Selain itu, penasehat hukum menyatakan bahwa terdakwa bertindak sebagai kuasa jual dari pemilik tanah yang sah dan bukan pelaku tindak pidana.

Novi Andra mengungkapkan, “Masa pihak kuasa jual bisa dijadikan terpidana? Ini kah suatu keanehan. Kuasa jual memiliki hak prerogatif untuk menjual dengan harga yang sudah ditentukan. Kenapa jadi dikatakan tindak pidana dan dimasukkan Pasal 266 KUHP? Ini yang dirasakan ada keganjilan dari klien kami.”

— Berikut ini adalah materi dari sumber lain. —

Lemma failed_fetch_publishes_nothing_witness :
  run (process_invoice env_with_bad_document invoice_event)
  = ([submit_call env_with_bad_document "bucket" "invoice.pdf";
      wait_call env_with_bad_document operation_123]
     ++ [ListBlobs "bucket" "out/123"; DownloadAsString "out/123/invoice-0.json";
         DownloadAsString "out/123/invoice-1.json"],
     Raise KeyError)
  ∧ uploads ([submit_call env_with_bad_document "bucket" "invoice.pdf";
              wait_call env_with_bad_document operation_123]
             ++ [ListBlobs "bucket" "out/123";
                 DownloadAsString "out/123/invoice-0.json";
                 DownloadAsString "out/123/invoice-1.json"]) = [].
Proof.
  refine (failed_fetch_publishes_nothing env_with_bad_document
            "bucket" "invoice.pdf" "application/pdf" operation_123 "123"
            _ KeyError _ _ _ _ _ _ _);
    try reflexivity; vm_compute; reflexivity.
Defined.

(** X12.  In an invocation that has reached the fetch and whose fetch
    returns, the handler makes exactly one more call: it uploads the JSON
    text of the records the fetcher returned, as [application/json], to
    ["extractedjson/" + name + ".json"] in the bucket of the event; the
    run returns when the upload does and raises what the upload raises. *)
Theorem fetched_records_are_published
  (w : Env) (b f m : string) (op : Operation) (ds : string)
  (tr1 : list call) (recs : list FieldRecord) :
  PyStr.truthy b = true → PyStr.truthy f = true → m ∈ ACCEPTED_MIME_TYPES →
  submit_answer w b f = Ok op →
  operation_result op (timeout w) = Ok tt →
  Re.search (operation_name op) = Some ds →
  run (get_document_json_from_gcs w b (output_directory_of w ds)) = (tr1, Ok recs) →
  run (process_invoice w (mkEvent (Some b) (Some f) (Some m)))
  = ([submit_call w b f; wait_call w op] ++ tr1
     ++ [UploadFromString b ("extractedjson/" +:+ f +:+ ".json") (json_dumps recs)
           "application/json"],
     match upload_from_string w b ("extractedjson/" +:+ f +:+ ".json")
             (json_dumps recs) "application/json" with
     | inl e => Raise e
     | inr _ => Ok tt
     end).
Proof.
  intros Hb Hf Hm Hsub Hwait Hid Hfetch.
  rewrite (process_invoice_fetches w b f m op ds Hb Hf Hm Hsub Hwait Hid), Hfetch.
  reflexivity.
Qed.

Lemma fetched_records_are_published_witness :
  run (process_invoice (scenario_env operation_123) invoice_event)
  = ([submit_call (scenario_env operation_123) "bucket" "invoice.pdf";
      wait_call (scenario_env operation_123) operation_123]
     ++ [ListBlobs "bucket" "out/123"; DownloadAsString "out/123/invoice-0.json"]
     ++ [UploadFromString "bucket" ("extractedjson/" +:+ "invoice.pdf" +:+ ".json")
           (json_dumps [total_record]) "application/json"],
     Ok tt).
Proof.
  refine (fetched_records_are_published (scenario_env operation_123)
            "bucket" "invoice.pdf" "application/pdf" operation_123 "123"
            _ [total_record] _ _ _ _ _ _ _);
    try reflexivity; vm_compute; reflexivity.
Defined.
(** [trips.push(...)]: the record goes to the end, and nothing is cut.  The
    script has no [try] around the storage calls. *)
Definition saveTripHistory (env : Env) (destination : option string)
    (distance : jsnum) : M Globals unit :=
  g <- get ;;
  let trips := default [] (tripHistory g) in
  let trips := trips ++ [mkLegacyTrip destination (toFixed2 distance) (now env)] in
  modify (fun g => mkGlobals (destLat g) (destLng g) (notified g) (Some trips)) ;;
  emit (StoreTripHistory trips).

Definition setNotified (key : string) : M Globals unit :=
  modify (fun g => mkGlobals (destLat g) (destLng g)
                     (<[key := true]> (notified g)) (tripHistory g)) ;;
  emit (SetNotified key).

Definition checkNotifications (env : Env) (distance : jsnum) : M Globals unit :=
  g <- get ;;
  let unseen key := negb (truthy (notified g !! key)) in
  if lt distance (Fin (3 / 10)) && unseen "arrived" then
    notify env "You've arrived!" ;;
    saveTripHistory env (destination env) distance ;;
    setNotified "arrived"
  else if lt distance (Fin (75 / 100)) && unseen "500m" then
    notify env "500m remaining" ;;
    setNotified "500m"
  else if lt distance (Fin 1) && unseen "1km" then
    notify env "1km remaining" ;;
    setNotified "1km"
  else if lt distance (Fin 2) && unseen "2km" then
    notify env "2km remaining" ;;
    setNotified "2km"
  else ret tt.

(** The position callback of [initMapWithTracking], map drawing left out. *)
Definition onPosition (env : Env) (lat lng : jsnum) : M Globals unit :=
  g <- get ;;
  let distance := haversine lat lng (destLat g) (destLng g) in
  emit (Status distance) ;;
  checkNotifications env distance.

End Legacy.

(* ================================================================== *)
(** ** The vocabulary of the specification                             *)
(* ================================================================== *)

Module Spec.

(** The thresholds, with the key under which the program records each. *)
Inductive ThresholdId : Type := arrived | close | near | approaching.

#[global] Instance ThresholdId_eq_dec : EqDecision ThresholdId.
Proof. solve_decision. Defined.

Definition key (t : ThresholdId) : string :=
  match t with
  | arrived => "arrived"
  | close => "500m"
  | near => "1km"
  | approaching => "2km"
  end.

Definition boundary (t : ThresholdId) : jsnum :=
  match t with
  | arrived => CONFIG.distances.arrived
  | close => CONFIG.distances.close
  | near => CONFIG.distances.near
  | approaching => CONFIG.distances.approaching
  end.

(** Strictest first. *)
Definition order : list ThresholdId := [arrived; close; near; approaching].

Definition unseen (seen : gmap string bool) (t : ThresholdId) : bool :=
  negb (truthy (seen !! key t)).

(** [evaluate] in the words of the specification: the first threshold,
    strictest first, whose boundary is [>=] the distance and that is not yet
    notified. *)
Definition evaluate (d : jsnum) (seen : gmap string bool) : option ThresholdId :=
  List.find (fun t => ge (boundary t) d && unseen seen t) order.

(** The same with the strict comparison of the program. *)
Definition evaluate_strict (d : jsnum) (seen : gmap string bool)
    : option ThresholdId :=
  List.find (fun t => lt d (boundary t) && unseen seen t) order.

(** The thresholds the specification calls important. *)
Definition important (t : ThresholdId) : bool :=
  match t with
  | arrived | close => true
  | near | approaching => false
  end.

(** The thresholds the program dispatches with [isImportant]. *)
Definition dispatched_important (t : ThresholdId) : bool :=
  match t with
  | arrived | close | near => true
  | approaching => false
  end.

End Spec.

(** ** Reading a trace *)

(** The threshold an in-app banner (or a legacy alert) announces. *)
Definition alert_of (message : string) : option Spec.ThresholdId :=
  if String.prefix "You've arrived" message then Some Spec.arrived
  else if String.eqb message TrackingService.closeMessage then Some Spec.close
  else if String.eqb message "500m remaining" then Some Spec.close
  else if String.eqb message TrackingService.nearMessage then Some Spec.near
  else if String.eqb message "1km remaining" then Some Spec.near
  else if String.eqb message TrackingService.approachingMessage
  then Some Spec.approaching
  else if String.eqb message "2km remaining" then Some Spec.approaching
  else None.

(** One dispatch per banner or alert of a threshold. *)
Definition dispatch_of (e : event) : option Spec.ThresholdId :=
  match e with
  | InAppNotification message _ _ => alert_of message
  | Alert message => alert_of message
  | _ => None
  end.

Definition dispatches (t : list event) : list Spec.ThresholdId :=
  omap dispatch_of t.

(** An effect on one of the notification channels. *)
Definition is_notification (e : event) : bool :=
  match e with
  | InAppNotification _ _ _ | NativeNotification _ _ | Vibrate _
  | NotificationSound | Alert _ | AlarmPlay => true
  | _ => false
  end.

(** The channels beyond the banner. *)
Definition is_native (e : event) : bool :=
  match e with NativeNotification _ _ => true | _ => false end.
Definition is_haptic (e : event) : bool :=
  match e with Vibrate _ => true | _ => false end.
Definition is_audible (e : event) : bool :=
  match e with NotificationSound | AlarmPlay => true | _ => false end.

(** The keys written to the notified set, in order. *)
Definition marks (t : list event) : list string :=
  omap (fun e => match e with SetNotified k => Some k | _ => None end) t.

(** An effect that ends the tracking activity: a watch is cleared or the
    wake lock released. *)
Definition is_stop (e : event) : bool :=
  match e with
  | ClearWatch _ | WakeLockRelease => true
  | _ => false
  end.


(** The logs written to the storage, in order. *)
Definition stores (t : list event) : list (list Trip) :=
  omap (fun e => match e with StoreTripHistory l => Some l | _ => None end) t.

(** The watches that were subscribed and not cleared since, newest first. *)
Definition watch_step (ws : list positive) (e : event) : list positive :=
  match e with
  | WatchPosition id => id :: ws
  | ClearWatch id => List.filter (fun i => negb (Pos.eqb i id)) ws
  | _ => ws
  end.

Definition active_watches (t : list event) : list positive :=
  fold_left watch_step t [].

(** The number of dispatches of [arrived]. *)
Definition arrivals (t : list event) : nat :=
  length (List.filter (fun k => bool_decide (k = Spec.arrived)) (dispatches t)).

(** ** The quantity under the square roots of [haversine] *)

(** For finite arguments, the value of [a] in [haversine]: the haversine of
    the central angle between the two points. *)
Definition hav (lat1 lon1 lat2 lon2 : R) : R :=
  sin ((lat2 - lat1) * (PI / 180) / 2) ^ 2 +
  cos (lat1 * (PI / 180)) * cos (lat2 * (PI / 180)) *
  sin ((lon2 - lon1) * (PI / 180) / 2) ^ 2.

(** ** What one evaluation is expected to do *)

(** The duration [handleArrival] reports, in minutes. *)
Definition tripDuration (env : Env) (w : World) : Z :=
  match trackingStartTime (appState w) with
  | Some t0 => round_div (now env - t0) 60000
  | None => 0%Z
  end.

(** The record [handleArrival] hands to the storage. *)
Definition arrivalTrip (env : Env) (d : jsnum) (w : World) : Trip :=
  mkTrip (freshId env) (destination env) (parseFloat_toFixed2 d)
         (tripDuration env w) (now env).

(** The channel effects of the alert of each threshold. *)
Definition alert_effects (t : Spec.ThresholdId) (minutes : Z) : list event :=
  match t with
  | Spec.arrived =>
      [InAppNotification (TrackingService.arrivedMessage minutes) success
         CONFIG.durations.persistent;
       NativeNotification (TrackingService.arrivedMessage minutes) success;
       Vibrate success;
       NotificationSound]
  | Spec.close =>
      [InAppNotification TrackingService.closeMessage warning CONFIG.durations.medium;
       NativeNotification TrackingService.closeMessage warning;
       Vibrate warning]
  | Spec.near =>
      [InAppNotification TrackingService.nearMessage info CONFIG.durations.medium;
       NativeNotification TrackingService.nearMessage info;
       Vibrate info]
  | Spec.approaching =>
      [InAppNotification TrackingService.approachingMessage info
         CONFIG.durations.short]
  end.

Eksepsi tersebut juga menjelaskan bahwa pelapor dalam perkara ini telah berperkara dengan pihak-pihak yang terikat dalam Akta van Dading No. 01 tahun 2010, Notaris Jelly Eviana, dengan rincian perkara-perkara sebagai berikut:

Perkara No. 179/G/2013/PTUN-JKT jo. 172/B/2014/PT.TUN.JKT jo. 133 K/TUN/2015 jo. 124 PK/TUN/2016: Terdakwa (pelapor) melawan Lurah Rawasari. Terdakwa adalah kuasa dari para ahli waris Ali bin Nawi dan keputusan Lurah Rawasari tidak menerbitkan Surat Keterangan Tidak Sengketa dibenarkan oleh Majelis Hakim tingkat Peninjauan Kembali.

Perkara No. 188/G/2013/PTUN.JKT jo. 173/B/2014/PT.TUN.JKT jo. 122 K/TUN/2015 jo. 113/PK/TUN/2016: Terdakwa dan beberapa pihak melawan Gubernur DKI Jakarta. SIPPT No. 308/-1.711.534 tanggal 22 Februari 2010 yang diterbitkan kepada pelapor (PT Bumi Tentram Waluya) dibatalkan.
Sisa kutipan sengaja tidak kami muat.